Durham, London (BBN)-Fairy tales like Beauty and the Beast can be traced back thousands of years, according to researchers at universities in Durham and Lisbon.
Using techniques normally employed by biologists, academics studied links between stories from around the world and found some had prehistoric roots, reports BBC.
They found some tales were older than the earliest literary records, with one dating back to the bronze age.
The stories had been thought to date back to the 16th and 17th Centuries.
SHARED TALES
In the 19th Century, authors the Brothers Grimm believed many of the fairy tales they popularised were rooted in a shared cultural history dating back to the birth of the Indo-European language family.

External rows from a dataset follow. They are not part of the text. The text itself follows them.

(** The loop of s2n_stuffer_read_hex for the [k] bytes from index [i] on. *)
Fixpoint read_hex_loop {X} (in_ out : option ptr) (i : Z) (k : nat) : Cmd X unit :=
  match k with
  | O => ret tt
  | S k' =>
      c <-- load_byte in_ (i * 2) ;;
      hex_high <-- s2n_stuffer_hex_digit_from_char c ;;
      c <-- load_byte in_ (i * 2 + 1) ;;
      hex_low <-- s2n_stuffer_hex_digit_from_char c ;;
      store_byte out i (hex_high * 16 + hex_low) ;;;
      read_hex_loop in_ out (i + 1) k'
  end.

Definition s2n_stuffer_read_hex (bytes_out : s2n_blob) : Cmd s2n_stuffer unit :=
  pre_validate ;;;
  s2n_blob_validate bytes_out ;;;
  if size bytes_out =? 0 then ret tt
  else
    s <-- get_obj ;;
    let hex_size := u32 (size bytes_out * 2) in
    ensure (hex_size <=? s2n_stuffer_data_available s) S2N_ERR_BAD_HEX ;;;
    in_ <-- ptr_add (data (blob s)) (read_cursor s) ;;
    read_hex_loop in_ (data bytes_out) 0 (Z.to_nat (size bytes_out)) ;;;
    s2n_stuffer_skip_read hex_size.

Fixpoint write_hex_loop {X} (in_ out : option ptr) (i : Z) (k : nat) : Cmd X unit :=
  match k with
  | O => ret tt
  | S k' =>
      b <-- load_byte in_ i ;;
      store_byte out (i * 2) (znth value_to_hex (Z.shiftr b 4)) ;;;
      b <-- load_byte in_ i ;;
      store_byte out (i * 2 + 1) (znth value_to_hex (Z.land b 15)) ;;;
      write_hex_loop in_ out (i + 1) k'
  end.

Later thinkers challenged that view, saying some stories were much younger and had been passed into oral tradition having first been written down by writers from the 16th and 17th Centuries.

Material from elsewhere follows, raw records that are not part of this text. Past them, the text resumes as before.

Lemma wp_read_base64 (w : world) from to Q E :
  copy_state w from to -> zlen (unread (hp w) from) < 2 ^ 31 ->
  (zlen (unread (hp w) from) < 4 -> Q tt w (from, to)) ->
  (forall w' to', 4 <= zlen (unread (hp w) from) -> decoded w from to w' to' ->
     Q tt w' (advanced (zlen (base64_text w from)) from, to')) ->
  (forall e w' to', 4 <= zlen (unread (hp w) from) -> step_ok w to w' to' ->
     size (blob to) - write_cursor to < zlen (base64_text w from) / 4 * 3 \/
     fst (EVP_DecodeBlock (base64_text w from)) <> zlen (base64_text w from) / 4 * 3 ->
     E e w' (advanced (zlen (base64_text w from)) from, to')) ->
  wp s2n_stuffer_read_base64 (w, (from, to)) Q E.
Proof.
  intros Hcs Hmax HQ0 HQ HEr. pose proof Hcs as [Hw Hf Ht Hsep Hcb]. pose proof (unread_len Hf) as Hul.
  pose proof (ok_read _ _ Hf). pose proof (ok_write _ _ Hf). pose proof (ok_read _ _ Ht).
  apply wp_bind, wp_zoom, wp_pre_validate; [done|]. apply wp_bind, wp_zoom, wp_pre_validate; [done|].
  apply wp_bind, wp_zoom, wp_get_obj. cbv zeta. cbn [fst snd lset lget fst_lens snd_lens].
  rewrite (data_available_eq Hf), <- Hul. set (n := zlen (unread (hp w) from)) in *. set (g := n / 4).
  assert (Hg : n = 4 * g + n mod 4 /\ 0 <= n mod 4 < 4) by (unfold g; Z.to_euclidean_division_equations; lia).
  destruct (Z.eqb_spec g 0) as [Hg0|Hg0]; [apply wp_ret, HQ0; lia|]. assert (Hn4 : 4 <= n) by lia.
  assert (Htl : zlen (base64_text w from) = g * 4).
  { unfold base64_text. fold n. fold g. unfold zlen in n |- *. rewrite length_take. lia. }
  set (text := base64_text w from) in *. rewrite Htl in HQ, HEr. rewrite Z.div_mul in HEr by lia.
  apply wp_bind, wp_int; [lia|]. apply wp_bind, wp_int; [lia|]. rewrite !u32_small by lia.
  apply wp_bind, wp_zoom, wp_skip_read; [done|lia| |simpl; lia]. intros Hav.
  apply wp_bind, wp_zoom, wp_get_obj. cbn [fst snd lset lget fst_lens snd_lens].
  destruct (data_some Hf (g * 4)) as [p Hp]; [lia..|]. change (data (blob (advanced (g * 4) from))) with (data (blob from)). rewrite Hp.
  apply wp_bind, wp_ptr_add_some. apply wp_bind, wp_zoom, wp_get_obj. cbn [fst snd lset lget fst_lens snd_lens].
  apply wp_bind, wp_zoom, wp_skip_write; cbn [fst snd lset lget fst_lens snd_lens]; [done|done|unfold is_u32; lia| |].
  2:{ intros e w1 to1 [Hfull Hk]. apply HEr; [done|apply Hk|by left]. }
  intros w1 to1 Hext. destruct (extended_end _ _ (g * 3) _ _ Ht ltac:(lia) Hext) as (q & Hq & Hqv).
  destruct (framed_stuffer _ _ _ _ Hf Hsep (step_frame _ _ _ _ (ext_step _ _ _ _ _ Hext))) as [Hf1 Hwr1].
  apply wp_bind, wp_zoom, wp_get_obj. cbn [fst snd lset lget fst_lens snd_lens]. rewrite Hq. apply wp_bind, wp_ptr_add_some.
  destruct (decode_stores text) as [Hdb Hdl]. rewrite Htl, Z.div_mul in Hdl by lia.
  destruct (extended_store _ _ _ _ _ _ _ Hext Hdb Hdl Hq Hqv) as [Hst Hstep].
  assert (Hun1 : unread (hp w1) from = unread (hp w) from) by (unfold unread; by rewrite Hwr1).
  apply wp_bind, (wp_evp_block _ _ _ _ text); [apply (stuffer_access Hf1); [done|lia..]| |done|].
  { rewrite (bytes_at_cursor Hf1) by (done || lia). rewrite Hun1. done. }
  apply wp_bind, wp_ensure; intros Hres; zbool.
  2:{ apply HEr; [done|done|by right]. }
  set (w2 := World _ _) in *.
  apply wp_bind, wp_zoom, wp_get_obj. cbn [fst snd lset lget fst_lens snd_lens]. simpl read_cursor.
  apply wp_bind, wp_ensure; intros Hc; zbool; [|lia].
  destruct (framed_stuffer _ _ _ _ Hf Hsep (step_frame _ _ _ _ Hstep)) as [Hf2 Hwr2].
  assert (Hun2 : unread (hp w2) from = unread (hp w) from) by (unfold unread; by rewrite Hwr2).
  assert (Hnth : forall i, 0 <= i < g * 4 -> unread (hp w2) from !! Z.to_nat i = Some (znth text i)).
  { intros i Hi. rewrite Hun2. unfold text, base64_text. fold n. fold g. unfold znth.
    destruct (lookup_lt_is_Some_2 (unread (hp w) from) (Z.to_nat i)) as [c Hci]; [unfold n, zlen in *; lia|].
    rewrite Hci. f_equal. symmetry. apply nth_lookup_Some. by rewrite lookup_take_lt by lia. }
  change (data (blob (advanced (g * 4) from))) with (data (blob from)).
  pose proof (step_stuffer _ _ _ _ Hstep) as Ht2. pose proof (ok_size32 Ht2). pose proof (ok_write _ _ Ht2).
  destruct (ext_shape _ _ _ _ _ Hext) as [b' Hsh].
  assert (Hwc : write_cursor to1 = write_cursor to + g * 3) by (by rewrite Hsh).
  assert (Hrc : read_cursor to1 = read_cursor to) by (by rewrite Hsh).
  assert (Hbz : forall b, 0 <= bool_to_Z b <= 1) by (intros []; simpl; lia).
  apply wp_bind, (wp_load_unread _ _ from (Z.to_nat (g * 4 - 1)) (znth text (g * 4 - 1))); [done|apply Hnth; lia|lia|].
  apply wp_bind, wp_drop_padding; [lia|].
  apply wp_bind, (wp_load_unread _ _ from (Z.to_nat (g * 4 - 2)) (znth text (g * 4 - 2))); [done|apply Hnth; lia|lia|].
  pose proof (Hbz (znth text (g * 4 - 1) =? 61)). pose proof (Hbz (znth text (g * 4 - 2) =? 61)).
  apply wp_drop_padding; [simpl; lia|]. cbn [write_cursor set_write_cursor].
  change (set_write_cursor ?a (set_write_cursor ?b ?s)) with (set_write_cursor a s).
  assert (Hpad : write_cursor to1 - bool_to_Z (znth text (g * 4 - 1) =? 61) - bool_to_Z (znth text (g * 4 - 2) =? 61) =
    write_cursor to + (g * 3 - padding text)) by (unfold padding; rewrite Htl; lia).
  rewrite Hpad. assert (0 <= padding text <= 2) by (unfold padding; rewrite Htl; lia).
  apply HQ; [done|]. split; fold text; rewrite ?Htl, ?Z.div_mul by lia; [done| |done| |].
  - apply set_write_step; [done|lia].
  - intros Hfull. rewrite written_set_write by (done || lia).
    pose proof Hext as Hext'. rewrite <- Hfull in Hext'.
    pose proof (app_bytes _ _ _ _ _ (extended_appended _ _ _ _ _ _ Ht Hdb Hext' Hq)) as Hby.
    unfold w2. rewrite Hby, take_app. pose proof (written_len Ht) as Hwl. unfold zlen in Hwl.
    rewrite take_ge by lia. do 2 f_equal. lia.
  - intros Hroom. by apply (ext_fits _ _ _ _ _ Hext).
Qed.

Durham University anthropologist Dr Jamie Tehrani, who worked with folklorist Sara Graca Da Silva, from the New University of Lisbon, said: "We can come firmly down on the side of Wilhelm Grimm.
"Some of these stories go back much further than the earliest literary record and indeed further back than Classical mythology - some versions of these stories appear in Latin and Greek texts - but our findings suggest they are much older than that."
'PRETTY REMARKABLE'
The study, which was published in the Royal Society Open Science journal, employed phylogenetic analysis, which was developed to investigate evolutionary relationships between species.
It also used a tree of Indo-European languages to trace the descent of shared tales to see how far they could be demonstrated to go back in time.
Dr Tehrani said Jack And The Beanstalk was rooted in a group of stories classified as The Boy Who Stole Ogre's Treasure, and could be traced back to when Eastern and Western Indo-European languages split more than 5,000 years ago.
Analysis showed Beauty And The Beast and Rumpelstiltskin to be about 4,000 years old.
And a folk tale called The Smith And The Devil, about a blacksmith selling his soul in a pact with the Devil in order to gain supernatural abilities, was estimated to go back 6,000 years to the bronze age.
Dr Tehrani said: "We find it pretty remarkable these stories have survived without being written.
"They have been told since before even English, French and Italian existed."
"They were probably told in an extinct Indo-European language."